**Activity:** The records below hold a stretch from the line with "(** An interval is" through the line with "StronglySorted (λ a b, a.1 ≤ b.1) l."; return exactly those lines, ends included, and nothing more.
[[ Data provided open ]]
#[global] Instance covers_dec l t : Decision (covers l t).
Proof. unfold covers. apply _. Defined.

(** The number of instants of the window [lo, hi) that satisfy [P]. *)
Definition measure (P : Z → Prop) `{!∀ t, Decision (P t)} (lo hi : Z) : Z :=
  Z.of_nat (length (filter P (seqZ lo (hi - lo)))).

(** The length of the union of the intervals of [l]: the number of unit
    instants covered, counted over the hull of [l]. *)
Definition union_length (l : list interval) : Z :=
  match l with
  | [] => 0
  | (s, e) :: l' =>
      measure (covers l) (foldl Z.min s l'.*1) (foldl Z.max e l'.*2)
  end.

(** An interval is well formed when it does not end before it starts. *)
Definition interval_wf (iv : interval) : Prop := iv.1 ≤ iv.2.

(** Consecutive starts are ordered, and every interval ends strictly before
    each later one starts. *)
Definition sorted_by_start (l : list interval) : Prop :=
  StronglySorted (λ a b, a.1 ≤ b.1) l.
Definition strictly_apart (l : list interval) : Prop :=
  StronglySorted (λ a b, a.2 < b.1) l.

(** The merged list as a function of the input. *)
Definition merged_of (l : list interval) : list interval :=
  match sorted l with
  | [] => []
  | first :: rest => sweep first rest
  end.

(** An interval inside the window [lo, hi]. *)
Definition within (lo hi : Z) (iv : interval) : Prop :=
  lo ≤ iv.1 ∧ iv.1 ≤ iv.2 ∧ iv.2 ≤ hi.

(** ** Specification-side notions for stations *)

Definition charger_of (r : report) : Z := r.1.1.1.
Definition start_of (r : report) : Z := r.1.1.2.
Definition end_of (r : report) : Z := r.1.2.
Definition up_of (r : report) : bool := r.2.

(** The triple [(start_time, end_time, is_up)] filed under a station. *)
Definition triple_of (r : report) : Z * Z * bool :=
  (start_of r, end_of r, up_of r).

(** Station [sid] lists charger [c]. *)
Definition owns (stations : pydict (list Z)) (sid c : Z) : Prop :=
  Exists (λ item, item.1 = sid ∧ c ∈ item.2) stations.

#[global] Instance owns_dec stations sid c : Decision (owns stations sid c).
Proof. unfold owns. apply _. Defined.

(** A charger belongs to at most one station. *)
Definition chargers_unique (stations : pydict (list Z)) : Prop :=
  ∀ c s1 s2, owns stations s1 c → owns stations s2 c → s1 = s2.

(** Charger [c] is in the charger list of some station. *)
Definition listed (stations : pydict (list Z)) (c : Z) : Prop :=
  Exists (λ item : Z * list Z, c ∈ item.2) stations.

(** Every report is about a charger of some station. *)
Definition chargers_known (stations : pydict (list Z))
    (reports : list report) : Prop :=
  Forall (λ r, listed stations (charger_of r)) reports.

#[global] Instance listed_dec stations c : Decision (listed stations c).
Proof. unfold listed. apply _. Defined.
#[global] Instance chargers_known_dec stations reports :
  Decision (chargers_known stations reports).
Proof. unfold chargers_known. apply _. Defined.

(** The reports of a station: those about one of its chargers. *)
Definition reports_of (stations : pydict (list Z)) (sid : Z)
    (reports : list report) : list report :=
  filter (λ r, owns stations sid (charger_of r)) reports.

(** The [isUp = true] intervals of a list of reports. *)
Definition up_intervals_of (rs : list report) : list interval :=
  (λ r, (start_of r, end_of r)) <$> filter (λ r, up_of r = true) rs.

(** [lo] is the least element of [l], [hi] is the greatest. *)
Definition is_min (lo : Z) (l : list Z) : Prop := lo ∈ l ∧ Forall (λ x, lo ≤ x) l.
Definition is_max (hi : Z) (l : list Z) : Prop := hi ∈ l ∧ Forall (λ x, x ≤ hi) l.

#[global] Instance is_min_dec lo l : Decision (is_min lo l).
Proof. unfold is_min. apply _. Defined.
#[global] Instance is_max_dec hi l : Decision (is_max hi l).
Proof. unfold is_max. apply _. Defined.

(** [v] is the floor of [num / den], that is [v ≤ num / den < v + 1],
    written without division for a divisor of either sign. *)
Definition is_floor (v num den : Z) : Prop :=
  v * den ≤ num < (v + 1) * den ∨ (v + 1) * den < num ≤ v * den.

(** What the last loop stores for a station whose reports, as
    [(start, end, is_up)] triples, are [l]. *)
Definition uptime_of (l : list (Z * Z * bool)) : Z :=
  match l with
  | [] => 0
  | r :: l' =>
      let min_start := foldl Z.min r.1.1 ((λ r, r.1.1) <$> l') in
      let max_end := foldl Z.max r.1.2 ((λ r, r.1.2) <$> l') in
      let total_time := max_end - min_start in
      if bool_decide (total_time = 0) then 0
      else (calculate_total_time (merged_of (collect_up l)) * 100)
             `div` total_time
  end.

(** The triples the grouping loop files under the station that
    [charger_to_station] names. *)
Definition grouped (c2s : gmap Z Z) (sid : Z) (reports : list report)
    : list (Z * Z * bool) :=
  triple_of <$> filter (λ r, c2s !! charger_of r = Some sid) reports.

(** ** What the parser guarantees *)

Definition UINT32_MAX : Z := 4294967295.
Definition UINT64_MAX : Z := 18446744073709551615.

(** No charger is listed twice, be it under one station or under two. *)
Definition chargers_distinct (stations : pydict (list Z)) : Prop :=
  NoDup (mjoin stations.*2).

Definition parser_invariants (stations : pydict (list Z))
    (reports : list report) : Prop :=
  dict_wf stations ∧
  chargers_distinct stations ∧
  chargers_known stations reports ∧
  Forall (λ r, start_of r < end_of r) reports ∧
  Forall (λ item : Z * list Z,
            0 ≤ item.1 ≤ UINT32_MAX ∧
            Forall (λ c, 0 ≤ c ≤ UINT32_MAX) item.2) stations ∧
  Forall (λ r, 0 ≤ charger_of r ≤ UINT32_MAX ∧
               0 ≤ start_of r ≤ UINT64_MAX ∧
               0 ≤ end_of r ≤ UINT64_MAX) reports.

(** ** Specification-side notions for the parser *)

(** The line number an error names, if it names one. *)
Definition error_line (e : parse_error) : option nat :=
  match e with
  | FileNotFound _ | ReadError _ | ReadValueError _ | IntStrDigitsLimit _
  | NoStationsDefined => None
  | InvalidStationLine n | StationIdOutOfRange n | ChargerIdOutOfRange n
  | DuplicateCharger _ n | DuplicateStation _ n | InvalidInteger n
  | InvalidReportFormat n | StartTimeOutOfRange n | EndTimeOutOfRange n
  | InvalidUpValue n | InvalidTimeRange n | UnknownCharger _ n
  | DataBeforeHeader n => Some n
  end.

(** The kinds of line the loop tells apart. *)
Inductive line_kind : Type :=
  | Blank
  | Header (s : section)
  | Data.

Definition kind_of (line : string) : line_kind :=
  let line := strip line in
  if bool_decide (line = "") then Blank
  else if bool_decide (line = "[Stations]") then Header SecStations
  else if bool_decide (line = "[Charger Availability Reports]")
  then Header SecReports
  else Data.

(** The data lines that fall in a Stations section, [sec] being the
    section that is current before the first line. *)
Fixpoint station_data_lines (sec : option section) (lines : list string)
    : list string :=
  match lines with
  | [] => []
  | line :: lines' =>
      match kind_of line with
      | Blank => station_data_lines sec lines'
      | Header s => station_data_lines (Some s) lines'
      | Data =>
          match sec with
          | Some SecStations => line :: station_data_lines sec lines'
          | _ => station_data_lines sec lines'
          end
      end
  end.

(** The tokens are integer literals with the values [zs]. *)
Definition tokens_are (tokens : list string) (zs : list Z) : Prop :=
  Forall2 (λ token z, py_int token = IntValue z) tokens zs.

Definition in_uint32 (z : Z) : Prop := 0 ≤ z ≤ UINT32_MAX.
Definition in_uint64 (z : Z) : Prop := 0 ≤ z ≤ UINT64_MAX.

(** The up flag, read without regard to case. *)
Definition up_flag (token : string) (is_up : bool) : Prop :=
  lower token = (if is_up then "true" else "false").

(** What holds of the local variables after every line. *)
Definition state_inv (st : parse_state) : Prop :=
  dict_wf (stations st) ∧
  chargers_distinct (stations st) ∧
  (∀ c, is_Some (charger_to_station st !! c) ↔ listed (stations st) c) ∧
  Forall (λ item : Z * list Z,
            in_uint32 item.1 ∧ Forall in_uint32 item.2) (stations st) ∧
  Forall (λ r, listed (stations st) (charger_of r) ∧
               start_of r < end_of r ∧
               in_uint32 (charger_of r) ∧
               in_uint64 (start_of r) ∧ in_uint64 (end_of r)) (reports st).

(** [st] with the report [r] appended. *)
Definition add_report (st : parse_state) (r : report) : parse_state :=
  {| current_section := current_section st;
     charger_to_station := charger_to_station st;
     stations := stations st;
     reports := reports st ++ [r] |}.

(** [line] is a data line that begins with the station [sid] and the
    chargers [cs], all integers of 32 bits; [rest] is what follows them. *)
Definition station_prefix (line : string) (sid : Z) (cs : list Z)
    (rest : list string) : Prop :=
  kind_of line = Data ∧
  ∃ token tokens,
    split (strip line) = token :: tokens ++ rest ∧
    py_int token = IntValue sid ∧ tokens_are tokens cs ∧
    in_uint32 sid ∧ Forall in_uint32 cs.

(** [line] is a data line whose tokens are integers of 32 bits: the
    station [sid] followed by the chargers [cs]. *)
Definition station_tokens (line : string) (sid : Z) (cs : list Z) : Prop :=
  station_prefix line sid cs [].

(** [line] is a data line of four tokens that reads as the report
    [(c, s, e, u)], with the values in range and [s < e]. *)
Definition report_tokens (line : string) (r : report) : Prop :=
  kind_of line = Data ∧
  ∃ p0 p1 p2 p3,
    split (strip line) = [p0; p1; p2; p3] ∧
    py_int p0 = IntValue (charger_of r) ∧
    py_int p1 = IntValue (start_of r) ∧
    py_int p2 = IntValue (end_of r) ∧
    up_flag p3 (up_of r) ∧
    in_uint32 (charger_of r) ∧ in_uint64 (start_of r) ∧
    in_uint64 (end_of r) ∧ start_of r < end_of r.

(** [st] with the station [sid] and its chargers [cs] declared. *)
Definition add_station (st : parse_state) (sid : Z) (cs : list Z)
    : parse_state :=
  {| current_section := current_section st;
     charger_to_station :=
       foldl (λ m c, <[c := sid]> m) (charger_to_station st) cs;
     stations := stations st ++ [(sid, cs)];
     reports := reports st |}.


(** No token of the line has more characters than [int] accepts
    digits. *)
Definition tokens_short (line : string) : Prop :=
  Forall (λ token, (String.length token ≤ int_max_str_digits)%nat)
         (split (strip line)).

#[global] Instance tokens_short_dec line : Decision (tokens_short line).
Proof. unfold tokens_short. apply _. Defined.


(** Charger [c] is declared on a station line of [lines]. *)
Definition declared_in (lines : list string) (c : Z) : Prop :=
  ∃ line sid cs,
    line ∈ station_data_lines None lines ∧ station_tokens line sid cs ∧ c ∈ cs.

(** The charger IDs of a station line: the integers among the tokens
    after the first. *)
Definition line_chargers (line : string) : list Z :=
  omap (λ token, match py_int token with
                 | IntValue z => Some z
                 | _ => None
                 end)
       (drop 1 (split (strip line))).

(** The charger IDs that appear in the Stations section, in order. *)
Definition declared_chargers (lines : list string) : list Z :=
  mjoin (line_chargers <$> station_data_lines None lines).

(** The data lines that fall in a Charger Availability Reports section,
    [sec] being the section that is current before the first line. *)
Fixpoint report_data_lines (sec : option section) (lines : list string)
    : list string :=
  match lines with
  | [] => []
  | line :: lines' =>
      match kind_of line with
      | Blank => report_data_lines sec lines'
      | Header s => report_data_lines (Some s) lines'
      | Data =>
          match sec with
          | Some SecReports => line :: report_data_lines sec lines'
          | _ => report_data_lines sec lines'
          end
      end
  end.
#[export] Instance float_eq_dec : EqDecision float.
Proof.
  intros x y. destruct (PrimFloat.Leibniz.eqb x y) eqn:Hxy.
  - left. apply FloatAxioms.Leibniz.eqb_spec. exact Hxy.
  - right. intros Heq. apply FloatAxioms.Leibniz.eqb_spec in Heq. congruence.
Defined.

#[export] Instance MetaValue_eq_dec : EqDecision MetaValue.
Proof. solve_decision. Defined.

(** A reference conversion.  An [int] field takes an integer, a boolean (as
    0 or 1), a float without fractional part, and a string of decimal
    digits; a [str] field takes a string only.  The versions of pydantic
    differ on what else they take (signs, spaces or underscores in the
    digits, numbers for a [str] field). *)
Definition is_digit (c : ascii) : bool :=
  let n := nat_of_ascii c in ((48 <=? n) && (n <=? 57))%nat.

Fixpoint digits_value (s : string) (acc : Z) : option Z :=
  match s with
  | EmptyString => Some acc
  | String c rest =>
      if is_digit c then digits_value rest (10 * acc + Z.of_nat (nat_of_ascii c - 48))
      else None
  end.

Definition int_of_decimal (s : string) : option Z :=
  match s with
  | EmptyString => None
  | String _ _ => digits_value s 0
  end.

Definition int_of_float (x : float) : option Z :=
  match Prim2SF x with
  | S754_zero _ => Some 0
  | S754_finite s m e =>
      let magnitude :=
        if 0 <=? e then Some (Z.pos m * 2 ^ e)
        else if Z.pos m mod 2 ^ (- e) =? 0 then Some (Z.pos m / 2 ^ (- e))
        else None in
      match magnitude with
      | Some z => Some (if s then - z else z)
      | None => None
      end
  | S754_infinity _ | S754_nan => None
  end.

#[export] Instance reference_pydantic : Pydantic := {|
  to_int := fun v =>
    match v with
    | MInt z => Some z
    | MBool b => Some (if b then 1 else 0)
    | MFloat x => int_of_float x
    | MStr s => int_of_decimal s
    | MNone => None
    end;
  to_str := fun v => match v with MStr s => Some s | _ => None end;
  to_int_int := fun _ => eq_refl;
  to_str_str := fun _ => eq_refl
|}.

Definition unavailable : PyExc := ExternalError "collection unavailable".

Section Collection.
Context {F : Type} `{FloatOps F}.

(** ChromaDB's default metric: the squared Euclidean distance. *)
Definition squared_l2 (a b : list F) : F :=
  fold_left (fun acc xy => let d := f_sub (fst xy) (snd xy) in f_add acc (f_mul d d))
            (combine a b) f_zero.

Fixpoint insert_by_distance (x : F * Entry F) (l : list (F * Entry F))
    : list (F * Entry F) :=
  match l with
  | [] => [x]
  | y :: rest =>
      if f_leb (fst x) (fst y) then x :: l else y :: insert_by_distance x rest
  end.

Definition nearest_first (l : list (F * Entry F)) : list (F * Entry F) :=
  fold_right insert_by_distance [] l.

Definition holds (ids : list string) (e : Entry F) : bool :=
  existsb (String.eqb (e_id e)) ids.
[[ Data provided closed ]]
**Task answer:**
(** An interval is well formed when it does not end before it starts. *)
Definition interval_wf (iv : interval) : Prop := iv.1 ≤ iv.2.

(** Consecutive starts are ordered, and every interval ends strictly before
    each later one starts. *)
Definition sorted_by_start (l : list interval) : Prop :=
  StronglySorted (λ a b, a.1 ≤ b.1) l.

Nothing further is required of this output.